Data extract:

(** X21: a fetch whose reply is a document without a [null] block
    replaces the snapshot and starts the cooldown: within 60000 time
    units of it [getStats()] answers with the snapshot of that fetch,
    without a request and without changing the node, even when a stats
    frame has replaced the node's snapshot in between. A fetch that
    fails, whose reply does not decode, or whose document has a [null]
    block answers with the snapshot the node had, leaves snapshot and
    cache as they were and starts no cooldown; the last two have
    counted a request. A falsy document keeps the snapshot and starts
    the cooldown. *)
Theorem getStats_serves_the_cache_during_cooldown
    (now now' : Z) (fetched : StatsPayload) (st : Stats)
    (frame : option StatsPayload) (reply : StatsReply)
    (self : NodeRef) (w : World) :
  60000 <= now - lastStatsRequest (heap w self) ->
  now' - now < 60000 ->
  parse_stats fetched = Ok st ->
  let w1 := snd (getStats now (StatsAnswer (Some fetched)) self w) in
  let w2 := snd (updateStats frame self w1) in
  fst (getStats now (StatsAnswer (Some fetched)) self w) = Ok st /\
  stats (heap w1 self) = st /\
  lastStatsRequest (heap w1 self) = now /\
  getStats now' reply self w1 = (Ok st, w1) /\
  getStats now' reply self w2 = (Ok st, w2) /\
  (forall bad e,
     bad = StatsFailed e \/ bad = StatsGarbled e \/
     (exists doc, bad = StatsAnswer (Some doc) /\ parse_stats doc = Throw e) ->
     let w0 := snd (getStats now bad self w) in
     fst (getStats now bad self w) = Ok (stats (heap w self)) /\
     stats (heap w0 self) = stats (heap w self) /\
     statsCache (heap w0 self) = statsCache (heap w self) /\
     lastStatsRequest (heap w0 self) = lastStatsRequest (heap w self) /\
     Rest.calls (rest (heap w0 self))
     = Rest.calls (rest (heap w self))
       + (match bad with StatsFailed _ => 0 | _ => 1 end)) /\
  (let w0 := snd (getStats now (StatsAnswer None) self w) in
   stats (heap w0 self) = stats (heap w self) /\
   lastStatsRequest (heap w0 self) = now).
Proof.
  intros H1 H2 Hst. cbv zeta.
  apply Z.ltb_ge in H1. apply Z.ltb_lt in H2.
  repeat apply conj.
  1-5: unfold getStats, updateStats, catch, bind, this, update, emit, modify;
    cbn; rewrite H1; cbn; rewrite Hst; cbn; rewrite !Pos.eqb_refl; cbn;
    try reflexivity.
  - rewrite H2. reflexivity.
  - destruct frame as [doc|]; cbn; [destruct (parse_stats doc); cbn|];
      rewrite ?Pos.eqb_refl; cbn; rewrite H2; reflexivity.
  - intros bad e [-> | [-> | (doc & -> & Hdoc)]];
      unfold getStats, updateStats, catch, bind, this, update, emit, modify;
      cbn; rewrite H1; cbn; rewrite ?Hdoc; cbn; rewrite ?Pos.eqb_refl; cbn;
      repeat apply conj; try reflexivity; lia.
  - unfold getStats, updateStats, catch, bind, this, update, emit, modify;
      cbn; rewrite H1; cbn; rewrite !Pos.eqb_refl; reflexivity.
  - unfold getStats, updateStats, catch, bind, this, update, emit, modify;
      cbn; rewrite H1; cbn; rewrite !Pos.eqb_refl; reflexivity.
Qed.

Exercise objective:
Exactly as they appear above, output the lines of the data from the first through the one that contains "lastStatsRequest (heap w1 self) = now /\", and only those lines.

Answer to the exercise:
(** X21: a fetch whose reply is a document without a [null] block
    replaces the snapshot and starts the cooldown: within 60000 time
    units of it [getStats()] answers with the snapshot of that fetch,
    without a request and without changing the node, even when a stats
    frame has replaced the node's snapshot in between. A fetch that
    fails, whose reply does not decode, or whose document has a [null]
    block answers with the snapshot the node had, leaves snapshot and
    cache as they were and starts no cooldown; the last two have
    counted a request. A falsy document keeps the snapshot and starts
    the cooldown. *)
Theorem getStats_serves_the_cache_during_cooldown
    (now now' : Z) (fetched : StatsPayload) (st : Stats)
    (frame : option StatsPayload) (reply : StatsReply)
    (self : NodeRef) (w : World) :
  60000 <= now - lastStatsRequest (heap w self) ->
  now' - now < 60000 ->
  parse_stats fetched = Ok st ->
  let w1 := snd (getStats now (StatsAnswer (Some fetched)) self w) in
  let w2 := snd (updateStats frame self w1) in
  fst (getStats now (StatsAnswer (Some fetched)) self w) = Ok st /\
  stats (heap w1 self) = st /\
  lastStatsRequest (heap w1 self) = now /\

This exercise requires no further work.